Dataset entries
Definition outcome (csv_file db_file table_name : string) (w : world) : world :=
  let ms := [Reading csv_file] in
  match files w !! csv_file with
  | None => World (files w) (dbs w) (connections w) (NotFound csv_file :: ms ++ stdout w)
  | Some (CsvFails e) =>
      World (files w) (dbs w) (connections w) (handler_line csv_file e :: ms ++ stdout w)
  | Some (CsvFrame df) =>
      let ms := Loaded (len df) (column_names df) :: ms in
      match preprocess df with
      | Raise e =>
          World (files w) (dbs w) (connections w) (handler_line csv_file e :: ms ++ stdout w)
      | Ok df' =>
          let ms := Connecting db_file :: ms in
          match dbs w !! db_file with
          | Some DbUnopenable =>
              World (files w) (dbs w) (connections w)
                (ErrorOccurred (OperationalError UnableToOpen) :: ms ++ stdout w)
          | Some DbNotADatabase =>
              World (files w) (dbs w) (db_file :: connections w)
                (ErrorOccurred DatabaseError :: Creating table_name :: ms ++ stdout w)
          | Some (DbTables ts) =>
              outcome_after_connect csv_file db_file table_name df' ts ms w
          | None =>
              outcome_after_connect csv_file db_file table_name df' ∅ ms w
          end
      end
  end.

End Outcome.

(** the tables of the destination before the call, none for a new file *)
Definition tables_before (w : world) (db_file : string) : gmap string table :=
  match dbs w !! db_file with
  | Some (DbTables ts) => ts
  | _ => ∅
  end.

(* ===================================================================== *)
(** ** The script and further notions *)
(* ===================================================================== *)

(** the example usage at the end of the file, under [if __name__ == "__main__"] *)
Definition main `{Platform} : M unit :=
  let csv_file := "data/SuperStoreOrders.csv" in
  let db_file := "data/SuperStoreOrders.db" in
  let table_name := "orders" in
  csv_to_sqlite csv_file db_file table_name.

(** an infinite double *)
Definition is_infinite (f : float) : bool :=
  match f with S754_infinity _ => true | _ => false end.

(** a numeric column without an infinite element *)
Definition no_infinity (n : Numeric) : bool :=
  match n with
  | NFloat64 xs => negb (existsb is_infinite xs)
  | NInt64 _ | NBool _ => true
  end.

(** a stored value is of the storage class that a column of affinity [a] declares *)
Definition of_declared_type (a : affinity) (v : sqlvalue) : bool :=
  match a, v with
  | TEXT, SText _ | REAL, SReal _ | INTEGER, SInteger _ => true
  | _, _ => false
  end.

(** the order of calendar dates as a comparison *)
Definition date_compare (a b : Z * Z * Z) : comparison :=
  let '(y1, m1, d1) := a in
  let '(y2, m2, d2) := b in
  match y1 ?= y2 with
  | Eq => match m1 ?= m2 with Eq => d1 ?= d2 | c => c end
  | c => c
  end.

(** the lines that end the output of a call *)
Definition is_closing (m : message) : bool :=
  match m with
  | Created _ | NotFound _ | ErrorOccurred _ => true
  | _ => false
  end.

(** a source that lacks most columns of the schema *)
Definition short_frame : DataFrame :=
  [("order_id", Int64 [1]); ("order_date", Object [OStr "1/1/1900"])].

Definition short_world : world :=
  World {[ "short.csv" := CsvFrame short_frame ]} ∅ [] [].

(* ===================================================================== *)
(** ** Examples *)
(* ===================================================================== *)

(** a source of two data rows *)
Definition example_frame : DataFrame :=
  [("order_id", Int64 [123; 124]);
   ("order_date", Object [OStr "3/5/2014"; OStr "2014-03-05"]);
   ("ship_date", Object [OStr "13/1/2014"; OFloat nan]);
   ("ship_mode", Object [OStr "First Class"; OFloat nan]);
   ("customer_name", Object [OStr "A. Smith"; OStr "B. Jones"]);
   ("segment", Object [OStr "Consumer"; OStr "Corporate"]);
   ("state", Object [OStr "Texas"; OStr "Ohio"]);
   ("country", Object [OStr "United States"; OStr "United States"]);
   ("market", Object [OStr "US"; OStr "US"]);
   ("region", Object [OStr "Central"; OStr "East"]);
   ("product_id", Object [OStr "OFF-PA-1"; OStr "TEC-PH-2"]);
   ("category", Object [OStr "Office Supplies"; OStr "Technology"]);
   ("sub_category", Object [OStr "Paper"; OStr "Phones"]);
   ("product_name", Object [OStr "Paper, A4"; OStr "Phone"]);
   ("sales", Object [OStr "261.96"; OStr "n/a"]);
   ("quantity", Object [OStr "3.9"; OStr "abc"]);
   ("discount", Int64 [0; 1]);
   ("profit", Float64 [nan; S754_zero false]);
   ("shipping_cost", Object [OStr "35"; OStr "4"]);
   ("order_priority", Object [OStr "High"; OStr "Low"]);
   ("year", Int64 [2014; 2014])].

(** the same source with one column more *)
Definition extra_frame : DataFrame :=
  (example_frame ++ [("notes", Object [OStr "first"; OStr "second"])])%list.

(** a world with the two sources and no destination yet *)
Definition example_world : world :=
  World {[ "orders.csv" := CsvFrame example_frame; "extra.csv" := CsvFrame extra_frame ]}
        ∅ [] [].

Definition extra_frame_normalized : DataFrame :=
  Eval vm_compute in
    match preprocess (H := sample_platform) extra_frame with
    | Ok df => df
    | Raise _ => []
    end.

Definition example_normalized : DataFrame :=
  Eval vm_compute in
    match preprocess (H := sample_platform) example_frame with
    | Ok df => df
    | Raise _ => []
    end.

(** C1 on the example: the order date 3/5/2014 of the first row. *)

(** the world after one conversion of the example source, and after two *)
Definition converted_once : world :=
  snd (csv_to_sqlite (H := sample_platform) "orders.csv" "orders.db" "orders" example_world).

Definition converted_twice : world :=
  snd (csv_to_sqlite (H := sample_platform) "orders.csv" "orders.db" "orders" converted_once).

(** the example source with other dates: a day before the first timestamp,
    and a date followed by a time of day *)
Definition dated_frame : DataFrame :=
  df_set example_frame "order_date" (Object [OStr "1/1/1600"; OStr "3/5/2014 10:30"]).

Definition dated_normalized : DataFrame :=
  Eval vm_compute in
    match preprocess (H := sample_platform) dated_frame with
    | Ok df => df
    | Raise _ => []
    end.

(** C5 on the example: two data rows into a new table. *)

(* ===================================================================== *)
(** ** Characters and the matchers of the format *)
(* ===================================================================== *)

Lemma in_class_spec lo hi c : in_class lo hi c = true <-> lo <= code c <= hi.
Proof. unfold in_class. rewrite andb_true_iff, !Z.leb_le. tauto. Qed.

Lemma in_class_false lo hi c : in_class lo hi c = false <-> code c < lo \/ hi < code c.
Proof.
  unfold in_class. rewrite andb_false_iff, !Z.leb_gt. tauto.
Qed.

Lemma is_digit_spec c : is_digit c = true <-> 0 <= digit_val c <= 9.
Proof. unfold is_digit, digit_val. rewrite in_class_spec. lia. Qed.

Lemma orelse_Some {R} (x y : option R) r :
  orelse x y = Some r -> x = Some r \/ (x = None /\ y = Some r).
Proof. destruct x; simpl; intros; [left | right]; auto. Qed.

Lemma alt2_Some {R} lo1 hi1 lo2 hi2 val s (k : Z -> string -> option R) r :
  alt2 lo1 hi1 lo2 hi2 val s k = Some r ->
  exists c1 c2 rest,
    s = String c1 (String c2 rest) /\
    lo1 <= code c1 <= hi1 /\ lo2 <= code c2 <= hi2 /\
    k (val c1 c2) rest = Some r.
Proof.
  unfold alt2. destruct s as [|c1 [|c2 rest]]; try discriminate.
  destruct (in_class lo1 hi1 c1) eqn:E1; try discriminate.
  destruct (in_class lo2 hi2 c2) eqn:E2; try discriminate.
  simpl. intros Hk. exists c1, c2, rest.
  apply in_class_spec in E1. apply in_class_spec in E2. auto.
Qed.

Lemma alt1_Some {R} lo hi s (k : Z -> string -> option R) r :
  alt1 lo hi s k = Some r ->
  exists c rest, s = String c rest /\ lo <= code c <= hi /\ k (digit_val c) rest = Some r.
Proof.
  unfold alt1. destruct s as [|c rest]; try discriminate.
  destruct (in_class lo hi c) eqn:E; try discriminate.
  intros Hk. exists c, rest. apply in_class_spec in E. auto.
Qed.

### ASSIGNMENT
The lines of the data, from the first through the one containing "(CsvFrame df) =>", are to be transcribed exactly.

### TASK RESPONSE
Definition outcome (csv_file db_file table_name : string) (w : world) : world :=
  let ms := [Reading csv_file] in
  match files w !! csv_file with
  | None => World (files w) (dbs w) (connections w) (NotFound csv_file :: ms ++ stdout w)
  | Some (CsvFails e) =>
      World (files w) (dbs w) (connections w) (handler_line csv_file e :: ms ++ stdout w)
  | Some (CsvFrame df) =>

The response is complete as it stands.